Every word of the data below has to be copied faithfully.

BEGIN Supplied information

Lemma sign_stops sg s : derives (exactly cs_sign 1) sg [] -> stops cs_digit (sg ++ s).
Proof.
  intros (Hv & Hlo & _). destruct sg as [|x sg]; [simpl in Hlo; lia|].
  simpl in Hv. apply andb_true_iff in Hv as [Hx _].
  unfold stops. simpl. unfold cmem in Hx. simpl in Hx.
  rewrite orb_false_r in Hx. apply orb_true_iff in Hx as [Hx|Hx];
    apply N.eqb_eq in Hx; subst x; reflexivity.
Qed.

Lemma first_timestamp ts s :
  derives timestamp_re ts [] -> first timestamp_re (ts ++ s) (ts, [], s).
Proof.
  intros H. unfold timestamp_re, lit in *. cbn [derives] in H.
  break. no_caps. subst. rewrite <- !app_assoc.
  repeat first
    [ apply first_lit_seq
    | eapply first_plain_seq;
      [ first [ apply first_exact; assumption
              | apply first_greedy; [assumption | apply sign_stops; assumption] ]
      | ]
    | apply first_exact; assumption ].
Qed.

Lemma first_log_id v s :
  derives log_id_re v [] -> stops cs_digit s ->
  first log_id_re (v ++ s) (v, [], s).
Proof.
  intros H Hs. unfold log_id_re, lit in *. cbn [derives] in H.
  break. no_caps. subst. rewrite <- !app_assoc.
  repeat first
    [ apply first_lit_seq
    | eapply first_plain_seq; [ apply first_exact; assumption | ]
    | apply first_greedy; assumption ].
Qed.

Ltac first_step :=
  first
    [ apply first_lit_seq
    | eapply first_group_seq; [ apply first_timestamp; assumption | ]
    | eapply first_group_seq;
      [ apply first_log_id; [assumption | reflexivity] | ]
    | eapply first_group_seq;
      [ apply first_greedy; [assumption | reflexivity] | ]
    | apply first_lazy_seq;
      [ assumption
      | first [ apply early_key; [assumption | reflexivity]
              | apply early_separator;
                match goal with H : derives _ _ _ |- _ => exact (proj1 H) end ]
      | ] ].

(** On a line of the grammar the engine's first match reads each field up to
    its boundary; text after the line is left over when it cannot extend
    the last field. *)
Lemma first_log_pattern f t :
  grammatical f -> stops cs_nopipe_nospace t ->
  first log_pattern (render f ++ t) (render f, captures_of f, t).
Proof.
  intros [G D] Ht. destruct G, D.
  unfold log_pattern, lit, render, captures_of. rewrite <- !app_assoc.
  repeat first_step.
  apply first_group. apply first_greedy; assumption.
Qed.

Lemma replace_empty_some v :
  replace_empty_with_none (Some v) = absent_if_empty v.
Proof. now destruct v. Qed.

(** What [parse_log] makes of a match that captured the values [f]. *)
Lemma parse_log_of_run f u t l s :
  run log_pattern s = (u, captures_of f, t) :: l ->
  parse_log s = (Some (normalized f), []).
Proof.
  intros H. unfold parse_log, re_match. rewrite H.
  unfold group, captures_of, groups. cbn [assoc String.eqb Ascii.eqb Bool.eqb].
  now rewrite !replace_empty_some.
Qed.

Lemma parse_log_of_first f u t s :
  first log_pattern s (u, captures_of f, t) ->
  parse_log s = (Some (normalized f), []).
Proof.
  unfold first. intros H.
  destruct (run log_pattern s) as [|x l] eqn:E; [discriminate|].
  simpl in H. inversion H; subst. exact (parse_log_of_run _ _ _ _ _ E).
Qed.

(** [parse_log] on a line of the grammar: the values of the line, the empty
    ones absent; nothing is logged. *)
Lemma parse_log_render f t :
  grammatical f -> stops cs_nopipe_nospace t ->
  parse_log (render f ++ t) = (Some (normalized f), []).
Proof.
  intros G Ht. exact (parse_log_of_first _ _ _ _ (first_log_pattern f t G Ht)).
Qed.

END Supplied information

*Task response*
Lemma sign_stops sg s : derives (exactly cs_sign 1) sg [] -> stops cs_digit (sg ++ s).
Proof.
  intros (Hv & Hlo & _). destruct sg as [|x sg]; [simpl in Hlo; lia|].
  simpl in Hv. apply andb_true_iff in Hv as [Hx _].
  unfold stops. simpl. unfold cmem in Hx. simpl in Hx.
  rewrite orb_false_r in Hx. apply orb_true_iff in Hx as [Hx|Hx];
    apply N.eqb_eq in Hx; subst x; reflexivity.
Qed.

Lemma first_timestamp ts s :
  derives timestamp_re ts [] -> first timestamp_re (ts ++ s) (ts, [], s).
Proof.
  intros H. unfold timestamp_re, lit in *. cbn [derives] in H.
  break. no_caps. subst. rewrite <- !app_assoc.
  repeat first
    [ apply first_lit_seq
    | eapply first_plain_seq;
      [ first [ apply first_exact; assumption
              | apply first_greedy; [assumption | apply sign_stops; assumption] ]
      | ]
    | apply first_exact; assumption ].
Qed.

Lemma first_log_id v s :
  derives log_id_re v [] -> stops cs_digit s ->
  first log_id_re (v ++ s) (v, [], s).
Proof.
  intros H Hs. unfold log_id_re, lit in *. cbn [derives] in H.
  break. no_caps. subst. rewrite <- !app_assoc.
  repeat first
    [ apply first_lit_seq
    | eapply first_plain_seq; [ apply first_exact; assumption | ]
    | apply first_greedy; assumption ].
Qed.

Ltac first_step :=
  first
    [ apply first_lit_seq
    | eapply first_group_seq; [ apply first_timestamp; assumption | ]
    | eapply first_group_seq;
      [ apply first_log_id; [assumption | reflexivity] | ]
    | eapply first_group_seq;
      [ apply first_greedy; [assumption | reflexivity] | ]
    | apply first_lazy_seq;
      [ assumption
      | first [ apply early_key; [assumption | reflexivity]
              | apply early_separator;
                match goal with H : derives _ _ _ |- _ => exact (proj1 H) end ]
      | ] ].

(** On a line of the grammar the engine's first match reads each field up to
    its boundary; text after the line is left over when it cannot extend
    the last field. *)
Lemma first_log_pattern f t :
  grammatical f -> stops cs_nopipe_nospace t ->
  first log_pattern (render f ++ t) (render f, captures_of f, t).
Proof.
  intros [G D] Ht. destruct G, D.
  unfold log_pattern, lit, render, captures_of. rewrite <- !app_assoc.
  repeat first_step.
  apply first_group. apply first_greedy; assumption.
Qed.

Lemma replace_empty_some v :
  replace_empty_with_none (Some v) = absent_if_empty v.
Proof. now destruct v. Qed.

(** What [parse_log] makes of a match that captured the values [f]. *)
Lemma parse_log_of_run f u t l s :
  run log_pattern s = (u, captures_of f, t) :: l ->
  parse_log s = (Some (normalized f), []).
Proof.
  intros H. unfold parse_log, re_match. rewrite H.
  unfold group, captures_of, groups. cbn [assoc String.eqb Ascii.eqb Bool.eqb].
  now rewrite !replace_empty_some.
Qed.

Lemma parse_log_of_first f u t s :
  first log_pattern s (u, captures_of f, t) ->
  parse_log s = (Some (normalized f), []).
Proof.
  unfold first. intros H.
  destruct (run log_pattern s) as [|x l] eqn:E; [discriminate|].
  simpl in H. inversion H; subst. exact (parse_log_of_run _ _ _ _ _ E).
Qed.

(** [parse_log] on a line of the grammar: the values of the line, the empty
    ones absent; nothing is logged. *)
Lemma parse_log_render f t :
  grammatical f -> stops cs_nopipe_nospace t ->
  parse_log (render f ++ t) = (Some (normalized f), []).
Proof.
  intros G Ht. exact (parse_log_of_first _ _ _ _ (first_log_pattern f t G Ht)).
Qed.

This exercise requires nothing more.